═════ Given records
(** * myshell.c: a shallow embedding and its verified properties

    The program is a read-parse-dispatch loop over nine built-in commands,
    each a thin wrapper around one POSIX call.  The development has these
    parts:

    - [Libc]: the C library routines the shell calls on strings
      ([isspace], [strnlen], [strncmp], [sscanf] for the formats used,
      [fgets], the [%-30s] and [%i] conversions);
    - [Fs]: a tree model of the file system and of the system calls
      ([chdir], [getcwd], [opendir]/[readdir], [stat], [open]/[read],
      [mkdir], [rmdir], [unlink]);
    - [Shell]: the functions of myshell.c, written over an explicit [world];
    - [Buffer]: [strip_trailing_whitespace] once more, at the level of the
      bytes it touches, to reason about the offsets of its backward scan;
    - [Spec]: the words of the specification (keywords, first token, the
      diagnostic, a line of a listing);
    - [Sample]: a small concrete world;
    - the properties. *)

From Stdlib Require Import ZArith NArith List Bool Ascii String Lia.
From Stdlib Require Import Permutation DecimalString.
Import ListNotations.

Set Warnings "-register-all".

Open Scope string_scope.
Open Scope nat_scope.

(** ** Sizes fixed by the source *)

Definition MAX_PATH_LENGTH : nat := 256.
Definition MAX_BUFFER_LENGTH : nat := 256.
Definition MAX_FILENAME_LENGTH : nat := 256.
(** The listing [parseItem] returns, in terms of the one the title step
    left. *)
Lemma parseItem_inv clock el index l :
  parseItem clock el index = Ok l ->
  exists l1 l2,
    parse_title_url el (initial_listing clock index) = Ok l1 /\
    same_frame l2 l1 /\
    key_terms (specs l2) =
      match title l2 with
      | Some t => if nonempty t then extract_key_terms t else []
      | None => []
      end /\
    l = set_returns_window_days (set_returns_available l2 (Some true)) (Some (Fin 30)).
Proof.
  unfold parseItem. intros H.
  destruct (parse_title_url el (initial_listing clock index)) as [l1|e] eqn:H1;
    simpl in H; [|discriminate].
  injection H as <-.
  set (l9 := parse_stock el (parse_promo el (parse_image el (parse_brand el
               (parse_reviews el (parse_rating el (parse_shipping el
                 (parse_price el l1)))))))).
  assert (Hframe : same_frame l9 l1).
  { unfold l9.
    repeat (eapply same_frame_trans;
            [first [apply parse_stock_frame | apply parse_promo_frame
                   | apply parse_image_frame | apply parse_brand_frame
                   | apply parse_reviews_frame | apply parse_rating_frame
                   | apply parse_shipping_frame]|]).
    apply parse_price_frame. }
  exists l1, (parse_key_terms l9). split; [reflexivity|].
  split; [eapply same_frame_trans; [apply parse_key_terms_frame | exact Hframe]|].
  assert (Hkt0 : key_terms (specs l9) = []).
  { unfold l9, parse_stock, parse_promo, parse_image, parse_brand, parse_reviews,
      parse_rating, parse_shipping, parse_price.
    assert (H0 : key_terms (specs l1) = []).
    { revert H1. unfold parse_title_url. intros H1.
      repeat case_match; simplify_eq; reflexivity. }
    repeat case_match; simpl; exact H0. }
  split; [|reflexivity].
  destruct (parse_key_terms_frame l9) as (Htitle & _). rewrite Htitle.
  unfold parse_key_terms.
  destruct (title l9) as [t|]; [|exact Hkt0].
  destruct (nonempty t); [reflexivity | exact Hkt0].
Qed.

Lemma parseItem_returns clock el index l :
  parseItem clock el index = Ok l -> returns l = hardcoded_returns.
Proof.
  intros H. apply parseItem_inv in H as (l1 & l2 & H1 & (_ & _ & _ & Hr) & _ & ->).
  apply parse_title_url_frame in H1 as [_ Hr1].
  unfold set_returns_window_days, set_returns_available, hardcoded_returns. simpl.
  rewrite Hr, Hr1. reflexivity.
Qed.

Lemma parseItem_condition clock el index l :
  parseItem clock el index = Ok l -> condition l = CNew.
Proof.
  intros H. apply parseItem_inv in H as (l1 & l2 & H1 & (_ & _ & Hc & _) & _ & ->).
  apply parse_title_url_frame in H1 as [Hc1 _].
  simpl. rewrite Hc, Hc1. reflexivity.
Qed.

Lemma parseItem_key_terms clock el index l :
  parseItem clock el index = Ok l ->
  key_terms (specs l) =
    match title l with
    | Some t => if nonempty t then extract_key_terms t else []
    | None => []
    end.
Proof.
  intros H. apply parseItem_inv in H as (l1 & l2 & _ & _ & Hk & ->).
  simpl. exact Hk.
Qed.

(** One turn of the loop of [scrape] returns, with the listings it had and
    at most one more, parsed from the card and usable. *)
Lemma scrape_item_inv clock listings item index :
  exists listings',
    scrape_item clock listings item index = Ok listings' /\
    (listings' = listings \/
     exists l, parseItem (clock index) item index = Ok l /\ usable l = true /\
               listings' = listings ++ [l]).
Proof.
  unfold scrape_item.
  destruct (parseItem (clock index) item index) as [l|e] eqn:Hp; simpl.
  - destruct (usable l) eqn:Hu; simpl; eauto 7.
  - eauto.
Qed.

(** A card whose parse throws is skipped. *)
Lemma scrape_item_throw clock listings item index e :
  parseItem (clock index) item index = Throw e ->
  scrape_item clock listings item index = Ok listings.
Proof. unfold scrape_item. intros ->. reflexivity. Qed.

(** A card that parses to an empty title or url is skipped. *)
Lemma scrape_item_unusable clock listings item index l :
  parseItem (clock index) item index = Ok l -> usable l = false ->
  scrape_item clock listings item index = Ok listings.
Proof. unfold scrape_item. intros -> H. simpl. rewrite H. reflexivity. Qed.
Definition create_chunks (text : pystr) : list Chunk :=
  let cleaned_text := preprocess_text text in
  let sentences := split_sentences (After false) [] cleaned_text in
  assemble sentences.

End DocumentChunker.

Section ProcessDocument.

(** [WordDocumentCreator().create_word_document(chunks, title).hex()]. *)
Variable create_word_document : list Chunk -> pystr -> result pystr.
(** The attempt at advanced processing: a response when it is available,
    the file exists and the advanced result reports success. *)
Variable try_advanced : InputData -> option Response.

(** The body of the [try] block of [process_document]. *)
Definition process_body (input_data : InputData) : result Response :=
  let text := default [] (text input_data) in
  let document_title := default (py "Legal Document") (in_title input_data) in
  if negb (truthy (strip text))
  then Raise (ValueError (py "No text content provided"))
  else
    match try_advanced input_data with
    | Some response => Ok response
    | None =>
        let chunks :=
          create_chunks (default 1000%Z (in_max_chunk_size input_data))
            (default 200%Z (in_overlap_size input_data)) text in
        word_bytes ← create_word_document chunks document_title;
        Ok {| error := None;
              chunks := chunks;
              word_document := word_bytes;
              chunk_count := length chunks;
              total_tokens := sum_list (map tokenCount chunks);
              processing_method := Some (py "basic") |}
    end.

Definition process_document (input_data : InputData) : Response :=
  match process_body input_data with
  | Ok response => response
  | Raise e =>
      {| error := Some (str_of_exn e);
         chunks := [];
         word_document := [];
         chunk_count := 0;
         total_tokens := 0;
         processing_method := None |}
  end.

End ProcessDocument.

End Basic.


(** ** Stand-ins for the injected capabilities

    Fixed, deterministic instances of the capabilities, used to run the
    functions above on concrete inputs. *)

Module Stub.

Definition dot (u v : Embedding) : Q :=
  fold_right Qplus 0%Q (zip_with Qmult u v).

(** The cosine matrix of vectors of length one: their dot products. *)
Definition cosine2 (X Y : list Embedding) : result Matrix :=
  Ok (map (fun x => map (fun y => Qred (dot x y)) Y) X).

Definition cosine1 (X : list Embedding) : result Matrix := cosine2 X X.

(** Two iteration orders of a set of strings: by first insertion, and the
    reverse. *)
Definition first_seen (xs : list pystr) : list pystr := remove_dups xs.
Definition last_seen (xs : list pystr) : list pystr := rev (remove_dups xs).

(** A splitter that cuts at blank lines. *)
Fixpoint paragraphs (cur : pystr) (s : pystr) : list pystr :=
  match s with
  | [] => [rev cur]
  | c :: s' =>
      match s' with
      | c' :: s'' =>
          if bool_decide (c = newline) && bool_decide (c' = newline)
          then rev cur :: paragraphs [] s''
          else paragraphs (c :: cur) s'
      | [] => [rev (c :: cur)]
      end
  end.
══════════
• Instructions to follow: Bring together each line above where the string "that" turns up.

• Task answer:
(** A card that parses to an empty title or url is skipped. *)
(** A splitter that cuts at blank lines. *)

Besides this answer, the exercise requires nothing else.